Richard Perry is a Market Analyst with over twenty years of experience working in financial markets in London. His focus is predominantly on major forex, commodities and CFDs in addition to macroeconomic drivers and Bitcoin.
Speculators have suggested that the current bull run in bitcoin could easily go to $100,000 and beyond. There are some pricing models, such as the stock-to-flow model, that even suggest that bitcoin could be on its way to $1m in the coming years.
Despite this, near-term price fluctuations can be wild. Trading in bitcoin is certainly not for the faint of heart. However, as with other ‘commodities’ that have a scarcity of supply (the maximum number of bitcoin that can ever exist is just 21m), demand on the open market is just one side of the story.
There is a steady supply of bitcoin being mined, currently at a rate of 6.25 bitcoin every 10 minutes. However, the number of bitcoin being released into the network depends on the decision-making of the miners themselves.
All the bitcoins in existence are created through mining. Mining is a process whereby transactions of bitcoin are logged on a public ledger called the blockchain. Miners race to be first in the queue to verify the transactions of bitcoin users in one single block. The ‘block reward’ to the miners for doing this proof of work and for being first to do it is a payment of 6.25 bitcoin.
What the bitcoin miners then do with their block reward can be an important factor in driving near-term price moves. Miners can either sell their bitcoin reward (release bitcoin supply into the network to be freely traded) or hold on to it (preventing it from going into circulation, adding to inventory levels).
Following a series of ‘halving events’, block rewards have reduced since Satoshi Nakamoto founded the cryptocurrency in 2009. An initial reward of 50 bitcoin has now been whittled down to just 6.25 bitcoin following the third halving event on 11th May 2020. Despite the lower amount of bitcoin mined, with a price of around $50,000 per bitcoin, the reward for mining can still be significant.
Miners will often need to release bitcoin into the market to pay the bills. As part of this process, the significantly higher price of bitcoin is likely to also play a factor in their decision-making.
The table below from ByteTree Asset Management shows that bitcoin miners are increasingly selling their reward.
Source: ByteTree Asset Management and Bloomberg
Miners’ inventory (the total amount of bitcoin not in circulation) is declining steadily. Miners are releasing more bitcoin into the network than they have mined, drawing down on the inventory that was built up during Epoch 1. This process may accelerate if the huge rise in bitcoin price continues.

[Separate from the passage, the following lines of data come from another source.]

(** What the consoles among the leaves print. *)
Definition printed (stream : OutputStream) (r : Record_) (l : list address) : bytes :=
  flat_map (λ a, match a with
                 | AConsole c => match outStream c, stream with
                                 | streamStdOut, streamStdOut | streamStdErr, streamStdErr => console_text c r
                                 | _, _ => []
                                 end
                 | _ => []
                 end) l.

Lemma printed_leaves r l p q : write_each (write_leaf r) l p = Some q →
  stdout q = stdout p ++ printed streamStdOut r l ∧ stderr q = stderr p ++ printed streamStdErr r l.
Proof.
  revert p. induction l as [|a l IH]; intros p; [intros [= <-]; cbn; by rewrite !app_nil_r|].
  rewrite write_each_cons. destruct (write_leaf r a p) as [s|] eqn:E; [|done]. cbn. intros H'%IH. destruct H' as [-> ->].
  unfold printed. cbn [flat_map]. rewrite !app_assoc.
  assert (∀ x y z : bytes, x = y → x ++ z = y ++ z) as Happ by (by intros ? ? ? ->).
  destruct a as [c|f i|i]; cbn in E; [| |done].
  - injection E as <-. unfold console_write. destruct (outStream c); cbn; by rewrite ?app_nil_r.
  - unfold rolling_write in E. destruct (rolling p !! (f, i)) as [a|]; [|done]. cbn in E.
    destruct (PlogRolling.write _ _ _ _ _) as [a' fs']. injection E as <-. cbn. by rewrite !app_nil_r.
Qed.

(** A record that is logged while no logger is, through others, its own appender reaches
    the consoles and files below its logger, each as often as it was added and in that order, and the call
    ends with no more nested calls than the loggers are high; the consoles then print the text of the record, in
    the colors of its severity, and nothing else; a record that is not severe enough goes nowhere. *)
Lemma logged rank depth i l r p :
  connected rank p → loggers p !! i = Some l → (rank i < depth)%nat →
  let reached := if checkSeverity l (m_severity r) then flat_map (leaves depth (m_severity r) (loggers p)) (m_appenders l) else [] in
  ∃ q, PLOG depth i r p = Some q ∧ write_each (write_leaf r) reached p = Some q ∧
    stdout q = stdout p ++ printed streamStdOut r reached ∧ stderr q = stderr p ++ printed streamStdErr r reached ∧
    loggers q = loggers p.
Proof.
  intros Hc Hl Hd reached. unfold PLOG. rewrite Hl. cbn.
  assert (∃ q, (if checkSeverity l (m_severity r) then write_each (write depth r) (m_appenders l) p else Some p) = Some q ∧
    write_each (write_leaf r) reached p = Some q ∧ same_objects p q) as (q & H1 & H2 & H3).
  { unfold reached. destruct (checkSeverity l (m_severity r)); [|by exists p].
    apply write_each_leaves. intros a q Ha Hs. destruct (connected_loggers _ _ Hc i l a Hl Ha) as [Hr Hex].
    rewrite <- (leaves_same depth (m_severity r) p q a Hs).
    apply (write_leaves rank); [by eapply same_connected|by eapply same_exists|lia]. }
  exists q. destruct (printed_leaves _ _ _ _ H2) as [Ho He]. split; [done|]. split; [done|]. split; [done|]. split; [done|]. apply H3.
Qed.

(** ** Several calls of [init] *)

Record call := mkCall { call_formatter : formatter; call_severity : Severity; call_file : bytes; call_maxFileSize : Z; call_maxFiles : Z }.

Definition init_call (i : Z) (c : call) (p : process) : process :=
  init_rolling (call_formatter c) i (call_severity c) (call_file c) (call_maxFileSize c) (call_maxFiles c) p.
Definition inits (i : Z) (cs : list call) (p : process) : process := foldl (λ p c, init_call i c p) p cs.

Definition appender_of (c : call) : appender := make_appender (call_file c) (call_maxFileSize c) (call_maxFiles c).

Lemma init_call_spec i c p :
  loggers (init_call i c p) !! i =
    Some (let l := default (mkLogger (call_severity c) []) (loggers p !! i) in addAppender l (ARolling (call_formatter c) i)) ∧
  ∀ f, rolling (init_call i c p) !! (f, i) =
    if bool_decide (f = call_formatter c) then Some (default (appender_of c) (rolling p !! (f, i))) else rolling p !! (f, i).
Proof.
  unfold init_call, init_rolling, init. cbn. split; [by rewrite lookup_insert_eq|]. intros f. case_bool_decide as Hf.
  - subst f. by rewrite lookup_insert_eq.
  - rewrite lookup_insert_ne; [done|]. intros [= E]. by apply Hf.
Qed.

(** The first call decides the severity, and the first one with a formatter its file and limits; every call adds
    its appender once more. *)
Lemma inits_spec i c cs p :
  loggers p !! i = None → (∀ f, rolling p !! (f, i) = None) →
  loggers (inits i (c :: cs) p) !! i = Some (mkLogger (call_severity c) (map (λ c, ARolling (call_formatter c) i) (c :: cs))) ∧
  ∀ f, rolling (inits i (c :: cs) p) !! (f, i) = appender_of <$> head (filter (λ c, call_formatter c = f) (c :: cs)).
Proof.
  intros Hl Hr. induction cs as [|d cs IH] using rev_ind.
  - cbn [inits foldl]. destruct (init_call_spec i c p) as [H1 H2]. rewrite H1, Hl. split; [done|]. intros f. rewrite H2, Hr.
    rewrite filter_cons, filter_nil. case_bool_decide; destruct (decide (call_formatter c = f)); congruence || done.
  - destruct IH as [IHl IHr].
    assert (inits i (c :: cs ++ [d]) p = init_call i d (inits i (c :: cs) p)) as -> by (unfold inits; by rewrite app_comm_cons, foldl_app).
    rewrite app_comm_cons. set (q := inits i (c :: cs) p) in *. destruct (init_call_spec i d q) as [H1 H2]. split.
    + rewrite H1, IHl. unfold addAppender. cbn. by rewrite map_app.
    + intros f. rewrite H2, filter_app, IHr. destruct (filter (λ c, call_formatter c = f) (c :: cs)) as [|e es] eqn:E; cbn [app head].
      * rewrite filter_cons, filter_nil. case_bool_decide as Hf; destruct (decide (call_formatter d = f)); congruence || done.
      * by case_bool_decide.
Qed.
End plog.

(** ** Examples *)

#[local] Instance permissive : FileSystem :=
  { can_open _ := true; accepted _ _ buf := Some (length buf); can_unlink _ := true; can_rename _ _ := true }.

Definition example_calendar : Z → tm := λ _, mkTm 124 0 31 12 5 0.
Definition example_pointer_text : Z → bytes := λ _, b#"0".
Definition hello : Record_ := put_chars (Some b#"hello") (make_record (mkTime 0 7) 42 error b#"main()" 12 b#"" 0 0).
Definition console_out : address := AConsole (mkConsole streamStdOut true true MessageOnlyFormatter).

(** Two calls of [init] with different files: every record is written twice to the file of the first. *)
Example init_twice :
  (p ← PLOG example_calendar example_pointer_text 3 0 hello (init_file 0 info b#"b.txt" 0 0 (init_file 0 fatal b#"a.txt" 0 0 (start ∅))); Some (fs p)) = Some ∅ ∧
  (p ← PLOG example_calendar example_pointer_text 3 0 hello (init_rolling MessageOnlyFormatter 0 fatal b#"b.txt" 0 0 (init_rolling MessageOnlyFormatter 0 info b#"a.txt" 0 0 (start ∅)));
   Some (map_to_list (fs p))) = Some [(b#"a.txt", kBOM ++ b#"hello" ++ [LF] ++ b#"hello" ++ [LF])].
Proof. split; vm_compute; reflexivity. Qed.

Definition two_loggers : process := init 1 warning (Some (AConsole (mkConsole streamStdOut true true MessageOnlyFormatter))) (init 0 debug (Some (ALogger 1)) (start ∅)).

(** A logger below another, and a record in colors. *)
Lemma logged_witness :
  (connected (λ i, if i =? 0 then 1%nat else 0%nat) two_loggers ∧ loggers two_loggers !! 0 = Some (mkLogger debug [ALogger 1]) ∧ (1 < 2)%nat) ∧
  ∃ q, PLOG example_calendar example_pointer_text 2 0 hello two_loggers = Some q ∧
    stdout q = ESC :: b#"[91mhello" ++ [LF] ++ ESC :: b#"[0m" ++ ESC :: b#"[0K".
Proof.
  assert (connected (λ i, if i =? 0 then 1%nat else 0%nat) two_loggers) as Hc.
  { split. intros i l a Hl Ha. assert (loggers two_loggers = {[1 := mkLogger warning [console_out]; 0 := mkLogger debug [ALogger 1]]}) as E by reflexivity.
    rewrite E in Hl. apply lookup_insert_Some in Hl as [[<- <-]|[_ Hl]].
    - apply list_elem_of_singleton in Ha as ->. cbn. split; [lia|done].
    - apply lookup_singleton_Some in Hl as [<- <-]. apply list_elem_of_singleton in Ha as ->. cbn [rank_of]. split; [cbn; lia|]. rewrite E. by eexists. }
  split; [split; [exact Hc|split; [reflexivity|lia]]|].
  destruct (logged example_calendar example_pointer_text _ 2 0 _ hello two_loggers Hc eq_refl ltac:(cbn; lia)) as (q & H1 & _ & H2 & _).
  exists q. split; [exact H1|]. rewrite H2. reflexivity.
Defined.

(** Two loggers that are appenders of each other call each other for ever. *)
Example cyclic_loggers :
  PLOG example_calendar example_pointer_text 100 0 hello (init 1 debug (Some (ALogger 0)) (init 0 debug (Some (ALogger 1)) (start ∅))) = None.
Proof. vm_compute. reflexivity. Qed.

(** A severity of [none] passes every logger. *)
Example none_is_logged :
  let r := put_chars (Some b#"hello") (make_record (mkTime 0 7) 42 none b#"main()" 12 b#"" 0 0) in
  (p ← PLOG example_calendar example_pointer_text 3 0 r (init 0 none (Some (AConsole (mkConsole streamStdErr false true MessageOnlyFormatter))) (start ∅)); Some (stderr p)) = Some (b#"hello" ++ [LF]).
Proof. vm_compute. reflexivity. Qed.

We can also add in another aspect from the demand side. Bitcoin purchases by investment funds are accelerating. Large corporate buyers such as Tesla and BNY Mellon are hoovering up the world’s most widely traded cryptocurrency. Payment solutions companies such as Mastercard and Square are also preparing to accept bitcoin. Therefore, even as the supply of bitcoin into the market is increasing, there are new sources of demand to take up this supply.
So far in Epoch 4, purchases by funds are far outweighing selling by miners. Demand is significantly outstripping supply. This will be one of the key factors that has seen the price soar in recent months.

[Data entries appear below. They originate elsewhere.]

(* ===== verification/ServerEffect.v ===== *)
(** * ServerEffect: the effect of each command on the store and the network

    One round of [client_handler] against any directory that satisfies
    [DirectoryLaws] and any network: which accounts change, what is sent and in which
    order ([w_log]), on every branch; and the messages whose handling is undefined. *)

From S2P Require Import Prelude CString Prog Net User Directory UserStore Server ServerSpec.

Section effect.
Context {D N : Type} `{DirectoryLaws D} (netw : ∀ c : net_call, N → net_result c * N).
Implicit Types (w : world D N) (l : locals).

Definition run_round (client_socket : Z) l w : outcome (ctl locals) * world D N :=
  exec (server_env netw) (handler_body client_socket l) w.

Definition receive_calls (client_socket : Z) : list server_call :=
  [CRunning; CNet (NRecv client_socket SOCKET_BUFFER_SIZE); CRunning].

(** The world after the calls that receive a command, the network being in [n]. *)
Definition after_receive (client_socket : Z) (n : N) w : world D N :=
  mkWorld (w_store w) (w_running w) n
    (w_log w ++ receive_calls client_socket).

(** The server is running and the next command on [client_socket] is the packet of
    [s], after which the network is in [n]. *)
Definition receives (client_socket : Z) (s : bytes) (n : N) w : Prop :=
  w_running w = true ∧
  netw (NRecv client_socket SOCKET_BUFFER_SIZE) (w_net w) = (RecvBytes (packet s), n).

(** The network after sending [data] on [fd] from [n]. *)
Definition net_send (fd : Z) (data : bytes) (n : N) : N := (netw (NSend fd data) n).2.

(** The world with another store and network and more calls logged. *)
Definition advance w (d : D) (n : N) (calls : list server_call) : world D N :=
  mkWorld d (w_running w) n (w_log w ++ calls).

(** ** Receiving *)

Lemma round_not_running client_socket l w :
  w_running w = false →
  run_round client_socket l w = (Done (Break l), advance w (w_store w) (w_net w) [CRunning]).
Proof. destruct w as [d b n lg]. cbn. by intros ->. Qed.

Lemma round_closed client_socket l w rcv n :
  w_running w = true → recv_count rcv ≤ 0 →
  netw (NRecv client_socket SOCKET_BUFFER_SIZE) (w_net w) = (rcv, n) →
  run_round client_socket l w =
  (Done (Break l), advance w (w_store w) n [CRunning; CNet (NRecv client_socket SOCKET_BUFFER_SIZE)]).
Proof.
  destruct w as [d b n0 lg]. cbn. intros -> Hc Hn. unfold run_round, handler_body. cbn. rewrite Hn.
  destruct (Z.leb_spec (recv_count rcv) 0); [|lia]. cbn. unfold advance. by rewrite <- app_assoc.
Qed.
(* ===== verification/ServerSystem.v ===== *)
(** * ServerSystem: the whole server as interleaved threads

    [main] accepts connections and starts one handler thread per client; all of them
    share [userStore] and [running].  A step of the system is one call of one thread
    ([server_call]), except that an operation of the store is two: the thread enters the
    store, and leaves it with the result.  A thread that takes the mutex waits while
    another one that has taken it is in the store; when two threads are in the store and
    one of them has not taken the mutex ([logOutUser]), their accesses to the map are a data
    race, which is undefined.  So operations that do not race do not overlap, and it
    does not matter that the map changes when the thread leaves.  The environment answers
    socket calls with anything [net_ok] allows, may kill the process by SIGPIPE at a [send]
    on a stream, may refuse to start a thread, and may deliver SIGINT at any moment. *)

From S2P Require Import Prelude CString Prog Net User Directory Server ServerSpec.

(** Why the process is gone. *)
Inductive fault :=
| FaultUndefined (u : ub)
| FaultRace (c c' : store_call) (** two threads in the store, not both with its mutex *)
| FaultSigpipe (fd : Z)         (** SIGPIPE at a [send] on a connection that is closed *)
| FaultTerminate (e : exn)      (** an exception leaves a thread: [std::terminate] *)
| FaultExit (code : Z).

#[export] Instance fault_eq_dec : EqDecision fault.
Proof. solve_decision. Defined.

(** A handler thread: in its loop, in the statements after it, or over. *)
Inductive hthread :=
| HLoop (client_socket : Z) (p : sprog (ctl locals))
| HEnd (client_socket : Z) (p : sprog unit)
| HDone.

(** The main thread. *)
Inductive mthread :=
| MSetup (p : sprog (Z + Z))
| MAccept (server_socket : Z) (p : sprog (ctl nat))
| MEnd (p : sprog Z)
| MExited (code : Z).

(** A program that has no call left moves to what the source runs next. *)
Definition settle_loop (client_socket : Z) (p : sprog (ctl locals)) : hthread + fault :=
  match p with
  | Ret (Continue l) => inl (HLoop client_socket (handler_body client_socket l))
  | Ret (Break l) => inl (HEnd client_socket (handler_end client_socket l))
  | Act _ _ => inl (HLoop client_socket p)
  | Raise e => inr (FaultTerminate e)
  | Undef u => inr (FaultUndefined u)
  | Halt c => inr (FaultExit c)
  end.

Definition settle_end (client_socket : Z) (p : sprog unit) : hthread + fault :=
  match p with
  | Ret _ => inl HDone
  | Act _ _ => inl (HEnd client_socket p)
  | Raise e => inr (FaultTerminate e)
  | Undef u => inr (FaultUndefined u)
  | Halt c => inr (FaultExit c)
  end.

Definition settle_main_end (p : sprog Z) : mthread + fault :=
  match p with
  | Ret code => inl (MExited code)
  | Act _ _ => inl (MEnd p)
  | Raise e => inr (FaultTerminate e)
  | Undef u => inr (FaultUndefined u)
  | Halt c => inr (FaultExit c)
  end.

Definition settle_accept (server_socket : Z) (p : sprog (ctl nat)) : mthread + fault :=
  match p with
  | Ret (Continue n) => inl (MAccept server_socket (accept_body server_socket n))
  | Ret (Break n) => settle_main_end (main_end server_socket n)
  | Act _ _ => inl (MAccept server_socket p)
  | Raise e => inr (FaultTerminate e)
  | Undef u => inr (FaultUndefined u)
  | Halt c => inr (FaultExit c)
  end.

Definition settle_setup (p : sprog (Z + Z)) : mthread + fault :=
  match p with
  | Ret (inl code) => inl (MExited code)
  | Ret (inr server_socket) => inl (MAccept server_socket (accept_body server_socket 0))
  | Act _ _ => inl (MSetup p)
  | Raise e => inr (FaultTerminate e)
  | Undef u => inr (FaultUndefined u)
  | Halt c => inr (FaultExit c)
  end.

(** [std::thread(client_handler, client_socket)]. *)
Definition new_handler (client_socket : Z) : hthread :=
  HLoop client_socket (handler_body client_socket init_locals).

(** A call the thread is about to make, with what follows it. *)
Definition hthread_call (t : hthread) : option server_call :=
  match t with
  | HLoop _ (Act c _) => Some c
  | HEnd _ (Act c _) => Some c
  | _ => None
  end.

Definition mthread_call (m : mthread) : option server_call :=
  match m with
  | MSetup (Act c _) => Some c
  | MAccept _ (Act c _) => Some c
  | MEnd (Act c _) => Some c
  | _ => None
  end.

Section system.
Context {D : Type} `{DirectoryLaws D}.

Record system := mkSystem {
  y_store : D;
  y_running : bool;
  y_main : mthread;
  y_threads : list hthread;      (** the vector [threads], by index *)
  y_inside : option nat;         (** the thread that is in an operation of the store *)
  y_fault : option fault
}.

Definition init_main (argv : list bytes) : mthread + fault := settle_setup (main_setup argv).

(** The server just started. *)
Definition init_system (argv : list bytes) : system :=
  match init_main argv with
  | inl m => mkSystem dir_empty true m [] None None
  | inr f => mkSystem dir_empty true (MExited 0) [] None (Some f)
  end.

(** The answers a call may get when [running] is [b] and the store is [d], and the
    store after it.  Starting and joining threads are steps of [main]. *)
Definition answers (b : bool) (d : D) (c : server_call) : server_result c → D → Prop :=
  match c with
  | CRunning => λ r d', r = b ∧ d' = d
  | CStore sc => λ r d', store_sem sc d = (r, d')
  | CNet nc => λ r d', net_ok nc r ∧ d' = d
  | CSigaction => λ r d', (r = 0 ∨ r = -1) ∧ d' = d
  | CSpawn _ | CJoin _ => λ _ _, False
  end.

(** One call of a program: the store before and after, and the rest of the program. *)
Definition call_step {A} (b : bool) (d : D) (p : sprog A) (d' : D) (p' : sprog A) : Prop :=
  match p with
  | Act c k => ∃ r, answers b d c r d' ∧ p' = k r
  | _ => False
  end.

(** One call of a handler thread. *)
Definition hthread_step (b : bool) (d : D) (t : hthread) (d' : D) (t' : hthread + fault) : Prop :=
  match t with
  | HLoop s p => ∃ p', call_step b d p d' p' ∧ t' = settle_loop s p'
  | HEnd s p => ∃ p', call_step b d p d' p' ∧ t' = settle_end s p'
  | HDone => False
  end.

(** One call of [main]; the threads change when one is started, and a join waits for
    its thread to be over. *)
Definition main_call {A} (b : bool) (d : D) (ts : list hthread) (p : sprog A)
    (d' : D) (ts' : list hthread) (p' : sprog A) : Prop :=
  match p with
  | Act (CSpawn s) k =>
      d' = d ∧ (ts' = ts ++ [new_handler s] ∧ p' = k true ∨ ts' = ts ∧ p' = k false)
  | Act (CJoin t) k => ts !! t = Some HDone ∧ d' = d ∧ ts' = ts ∧ p' = k tt
  | _ => call_step b d p d' p' ∧ ts' = ts
  end.

Definition main_step (b : bool) (d : D) (ts : list hthread) (m : mthread)
    (d' : D) (ts' : list hthread) (m' : mthread + fault) : Prop :=
  match m with
  | MSetup p => ∃ p', main_call b d ts p d' ts' p' ∧ m' = settle_setup p'
  | MAccept s p => ∃ p', main_call b d ts p d' ts' p' ∧ m' = settle_accept s p'
  | MEnd p => ∃ p', main_call b d ts p d' ts' p' ∧ m' = settle_main_end p'
  | MExited _ => False
  end.

(** The system after a handler or [main] has moved. *)
Definition set_thread (y : system) (i : nat) (d : D) (t : hthread + fault) : system :=
  match t with
  | inl t => mkSystem d (y_running y) (y_main y) (<[i := t]> (y_threads y)) (y_inside y) None
  | inr f => mkSystem d (y_running y) (y_main y) (y_threads y) (y_inside y) (Some f)
  end.
Definition set_main (y : system) (d : D) (ts : list hthread) (m : mthread + fault) : system :=
  match m with
  | inl m => mkSystem d (y_running y) m ts (y_inside y) None
  | inr f => mkSystem d (y_running y) (y_main y) ts (y_inside y) (Some f)
  end.
Definition set_inside (i : option nat) (y : system) : system :=
  mkSystem (y_store y) (y_running y) (y_main y) (y_threads y) i (y_fault y).
Definition crash (f : fault) (y : system) : system :=
  mkSystem (y_store y) (y_running y) (y_main y) (y_threads y) (y_inside y) (Some f).

(** The call that handler [i] is about to make. *)
Definition handler_call (y : system) (i : nat) : option server_call := y_threads y !! i ≫= hthread_call.

Definition is_store_call (c : option server_call) : bool := match c with Some (CStore _) => true | _ => false end.

(** A step of handler [i]: a call that is not one of the store; entering the store, which
    nobody else may be in; leaving it; and the two ways in which the process ends in a
    call.  A thread with the mutex keeps the others that take it waiting. *)
Inductive handler_move (i : nat) (y : system) : system → Prop :=
| handler_calls t d t' :
    y_threads y !! i = Some t → is_store_call (hthread_call t) = false →
    hthread_step (y_running y) (y_store y) t d t' →
    handler_move i y (set_thread y i d t')
| handler_enters c :
    handler_call y i = Some (CStore c) → y_inside y = None →
    handler_move i y (set_inside (Some i) y)
| handler_leaves t d t' :
    y_threads y !! i = Some t → y_inside y = Some i →
    hthread_step (y_running y) (y_store y) t d t' →
    handler_move i y (set_thread (set_inside None y) i d t')
| handler_races c j c' :
    handler_call y i = Some (CStore c) → y_inside y = Some j → i ≠ j →
    handler_call y j = Some (CStore c') → takes_mutex c && takes_mutex c' = false →
    handler_move i y (crash (FaultRace c c') y)
| handler_sigpipe fd data :
    handler_call y i = Some (CNet (NSend fd data)) →
    handler_move i y (crash (FaultSigpipe fd) y).

(** One step that is not a signal. *)
Inductive move : system → system → Prop :=
| move_handler y i y' : y_fault y = None → handler_move i y y' → move y y'
| move_main y d ts m :
    y_fault y = None → main_step (y_running y) (y_store y) (y_threads y) (y_main y) d ts m →
    move y (set_main y d ts m).

(** [signal_handler(SIGINT)]: [running.store(false)]. *)
Definition sigint (y : system) : system :=
  mkSystem (y_store y) false (y_main y) (y_threads y) (y_inside y) (y_fault y).

Inductive step : system → system → Prop :=
| step_move y y' : move y y' → step y y'
| step_sigint y : y_fault y = None → step y (sigint y).

Definition reachable (argv : list bytes) (y : system) : Prop := rtc step (init_system argv) y.
End system.
Arguments system : clear implicits.

(** ** What one handler may do

    The ghost state of the proof is the list of names known to be registered. *)

(** The calls a handler on [client_socket] is allowed to make. *)
Definition handler_pre (client_socket : Z) (known : list bytes) (c : server_call) : Prop :=
  match c with
  | CStore (SAddUser u) => islogin_ u = Some false ∧ is_Some (socket_fd_ u)
  | CStore (SGetUser n) => n ∈ known
  | CNet (NClose fd) => fd = client_socket
  | CSigaction | CSpawn _ | CJoin _ => False
  | _ => True
  end.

Furthermore, it is also worth looking at the changes in net selling of the miners and the impact on the price of bitcoin. The chart below from Glassnode.com shows the changes in net positions of miners dating back to the beginning of 2018. The red bars are net selling, and the green bars are net holding.
Looking at the big tranches of selling, at first glance there appears to be no reliable correlation with price moves. Only twice (in early 2018) did a big swathe of miners’ selling result in a notable price decline. All other occasions since have either resulted in no real impact (black boxes) or the increase in selling coming with the price moving higher (most notably in the first two months of 2021).
There is far more of an argument to say that troughs in the net selling (and often peaks in net holding) can help with the timing of turning points in the price. This is shown with the blue circles in the chart below.
However, there is a caveat to this approach. There are also several false signals, leaving a degree of uncertainty in identifying that a nadir in net selling has been reached. Despite this though, studying the flow of what miners do with their bitcoin can help traders to time their moves in and out of bitcoin.